MySocialCloud is a new, and somewhat stealthy, startup that aims to organize your online life through bookmarking, stream consolidation, filtering and auto-login capabilities. The service, which until now has only been available to users at a handful of colleges out in California, has some pretty impressive backers, too. The startup has raised “just shy of a million” from Sir Richard Branson and Jerry Murdock, also an investor in Flipboard and Twitter.
The idea for the service was prompted by one of those awful moments in life: a hard drive crash. Explains MySocialCloud’s founder and CEO Scott Ferreira, after the event, he realized that the worst thing that he would lose off his MacBook was an Excel spreadsheet where he kept a list of his 500 usernames and passwords to various services. Not the best system, perhaps, but let’s face it – most of us have similar strategies: lists, spreadsheets, or worse – using the same password across the web. (Just admit it).
Ferreira said he knew there were already technical solutions to storing your passwords online, but he didn’t really like any of the alternatives out there.
“They’re not very user-friendly, they’re cumbersome to use, some of them you have pay for, and some of them look really sketchy,” he says. “So I set out to build my own.”
As he and his friend from USC, co-founder Shiv Prakash, started to build the service in May 2011, they realized there needed to be more to it.

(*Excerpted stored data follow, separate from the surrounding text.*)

(** ** What a regular expression matches *)

(** The strings a token and a pattern match; an unhandled token may match anything. *)
Inductive token_match : regex_token → text → Prop :=
| tm_literal c : token_match (LITERAL c) [c]
| tm_in items c : items c = true → token_match (IN items) [c]
| tm_any c : token_match ANY [c]
| tm_sub inner w : pattern_match inner w → token_match (SUBPATTERN inner) w
| tm_branch first rest p w : p ∈ first :: rest → pattern_match p w → token_match (BRANCH first rest) w
| tm_max lo hi inner n w :
    (lo ≤ n)%nat → (∀ m, hi = Some m → (n ≤ m)%nat) → repeat_match n inner w → token_match (MAX_REPEAT lo hi inner) w
| tm_min lo hi inner n w :
    (lo ≤ n)%nat → (∀ m, hi = Some m → (n ≤ m)%nat) → repeat_match n inner w → token_match (MIN_REPEAT lo hi inner) w
| tm_at : token_match AT []
| tm_other w : token_match OTHER w
with pattern_match : list regex_token → text → Prop :=
| pm_nil : pattern_match [] []
| pm_cons t p w1 w2 : token_match t w1 → pattern_match p w2 → pattern_match (t :: p) (w1 ++ w2)
with repeat_match : nat → list regex_token → text → Prop :=
| rm_zero p : repeat_match 0 p []
| rm_succ n p w1 w2 : pattern_match p w1 → repeat_match n p w2 → repeat_match (S n) p (w1 ++ w2).

Scheme token_match_ind' := Minimality for token_match Sort Prop
  with pattern_match_ind' := Minimality for pattern_match Sort Prop
  with repeat_match_ind' := Minimality for repeat_match Sort Prop.
Combined Scheme regex_match_ind from token_match_ind', pattern_match_ind', repeat_match_ind'.

(** ** The bound *)

Section nested.
Context (P : regex_token → Prop).
Hypothesis (Hlit : ∀ c, P (LITERAL c)) (Hin : ∀ f, P (IN f)) (Hany : P ANY) (Hat : P AT) (Hother : P OTHER).
Hypothesis Hsub : ∀ p, Forall P p → P (SUBPATTERN p).
Hypothesis Hbranch : ∀ p l, Forall P p → Forall (Forall P) l → P (BRANCH p l).
Hypothesis Hmax : ∀ lo hi p, Forall P p → P (MAX_REPEAT lo hi p).
Hypothesis Hmin : ∀ lo hi p, Forall P p → P (MIN_REPEAT lo hi p).
(* ===== verification/FinishProps.v ===== *)
(** * The finish conditions: theorems

    The statements announced in Finish, with their witnesses. *)

From S2P Require Import Prelude Sampling Finish.

(** ** Strings *)

Lemma contains_ok s t : contains s t = true ↔ ∃ a b, t = a ++ s ++ b.
Proof.
  induction t as [|c t IH]; cbn [contains]; rewrite orb_true_iff, bool_decide_eq_true.
  - split.
    + intros [[b Hb]|]; [|done]. by exists [], b.
    + intros (a & b & Hab). symmetry in Hab. apply app_nil in Hab as [-> [-> ->]%app_nil]. left. by exists [].
  - rewrite IH. split.
    + intros [[b Hb]|(a & b & ->)]; [by exists [], b|by exists (c :: a), b].
    + intros ([|c' a] & b & Hab); [left; by exists b|right]. inversion Hab; subst. by exists a, b.
Qed.

(** The last [i] characters. *)
Lemma slice_tail {A} (l : list A) i : 0 < i ≤ zlen l → l⟨- i:⟩ = drop (length l - Z.to_nat i) l.
Proof.
  intros Hi. unfold slice_from, norm_idx. rewrite bool_decide_true by lia. f_equal. unfold zlen in *. lia.
Qed.

Lemma overlaps_ok tail stop :
  overlaps tail stop = true ↔ ∃ a m b, tail = a ++ m ∧ stop = m ++ b ∧ m ≠ [].
Proof.
  unfold overlaps. rewrite existsb_exists. split.
  - intros (i & Hi%list_elem_of_In%elem_of_seqZ & He%bool_decide_eq_true).
    rewrite slice_tail, slice_to_take in He by lia.
    exists (take (length tail - Z.to_nat i) tail), (take (Z.to_nat i) stop), (drop (Z.to_nat i) stop).
    split_and!; [rewrite <- He; by rewrite take_drop|by rewrite take_drop|].
    intros E. apply (f_equal length) in E. rewrite length_take in E. unfold zlen in *. simpl in E. lia.
  - intros (a & m & b & -> & -> & Hm). exists (zlen m).
    assert (0 < zlen m) by (by apply zlen_pos). rewrite !zlen_app. pose proof (zlen_nonneg a). pose proof (zlen_nonneg b).
    split; [apply list_elem_of_In, elem_of_seqZ; lia|]. apply bool_decide_eq_true.
    rewrite slice_tail, slice_to_take by (rewrite ?zlen_app; lia). unfold zlen. rewrite Nat2Z.id, length_app.
    replace (length a + length m - length m)%nat with (length a) by lia.
    by rewrite drop_app_length, take_app_length.
Qed.

(** An occurrence in [tail ++ ext] that begins in [tail]. *)
Lemma begins_in_tail (tail ext a s b : text) :
  tail ++ ext = a ++ s ++ b → (length a < length tail)%nat → s ≠ [] →
  (∃ a b, tail = a ++ s ++ b) ∨ (∃ a m b, tail = a ++ m ∧ s = m ++ b ∧ m ≠ []).
Proof.
  intros He Hlt Hs.
  assert (Ht : ∃ m, tail = a ++ m ∧ m ≠ [] ∧ m ++ ext = s ++ b).
  { exists (drop (length a) tail). apply (f_equal (drop (length a))) in He as Hd.
    rewrite drop_app_length, drop_app_le in Hd by lia.
    apply (f_equal (take (length a))) in He. rewrite take_app_length, take_app_le in He by lia.
    split_and!; [rewrite <- (take_drop (length a) tail) at 1; by rewrite He| |done].
    intros E%(f_equal length). rewrite length_drop in E. simpl in E. lia. }
  destruct Ht as (m & -> & Hm & Hms). destruct (decide (length s ≤ length m)%nat) as [Hl|Hl].
  - left. exists a, (drop (length s) m). f_equal. apply (f_equal (take (length s))) in Hms.
    rewrite take_app_length, take_app_le in Hms by done. rewrite <- (take_drop (length s) m) at 1. by rewrite Hms.
  - right. exists a, m, (drop (length m) s). split_and!; [done| |done].
    apply (f_equal (take (length m))) in Hms. rewrite take_app_length, take_app_le in Hms by lia.
    rewrite <- (take_drop (length m) s) at 1. by rewrite <- Hms.
Qed.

Users don’t want to just store their usernames and passwords, they also need to be able to find content, save it for later and share it with friends.
“There’s a life cycle to websites in general that starts with the discovery and ends with creating a username and password or storing and saving a site,” explains Ferreira.
So instead of just building a better version of something like LastPass, for example, the team decided to build a site that does it all. Today, MySocialCloud hooks into social networks like Facebook and Twitter to help you find interesting content your friends are sharing, then allows you to bookmark items you like for later reading, share those items with your friends, and store your associated usernames and passwords for the websites, too, if desired.
Both the bookmarking and password-storing can be done on the site and through the use of a “Cloud It” bookmark.
The end result is something akin to a social news reader. A two-column stream of posts and tweets is displayed on the homepage, and you can click through to open up the corresponding website to read the content.
When you bookmark an item, there’s also a field where you can enter in your username and password information for safe-keeping. Despite Ferreira’s previous system of using a spreadsheet for this task, he assures me that MySocialCloud’s security is top-notch.
Passwords are stored in an encrypted form in the database and can only be decrypted by the user. All communication between the user and the backend servers is encrypted using 256-bit SSL, and there’s something else, too – nobody’s information is encrypted in the same way on the site. So even if a hacker compromised the servers and manage to get into one person’s info, they would have to start the process over to compromise the subsequent account.
“We’re hackers ourselves,” explains Ferreira, “we know what would drive us crazy.”
As for Sir Richard Branson’s investment, that came by way of a tweet, saying that he wanted to meet with 18 entrepreneurs in Miami while he was there celebrating the 25th anniversary of Virgin Atlantic. Ferreira and his sister, co-founder Stacey Ferreria, applied to go to the pitch session, were accepted, and flew down to share their idea. Instead of 15 minutes, they ended up in conversation with Branson for nearly an hour. Branson later introduced to them Murdock, and within a month, both had invested in the startup.
It’s a great story, but of course you need more than rockstar investors to have a successful company. And MySocialCloud, at present, is earning its “beta” label. The user interface needs polish, the stream didn’t automatically update in my tests (you have to push a reload button), and the informational pop-up messages have weird, video player-like buttons that don’t seem to make sense for what they are supposed to be: quick hints as to how a particular feature works. This is all surface stuff, though, so there’s room for improvement.
But MySocialCloud is not without its competition – the dozens of other “social” news discovery apps out there, like News.me, Zite and even Murdock’s other investment, Flipboard. The question is whether the password-saving aspect will be enough to differentiate this service from others further along in this market. (Ferreira also claims the speed with which it pulls in the data beats Flipboard, but since the interface requires manual refreshes, this is hard to confirm).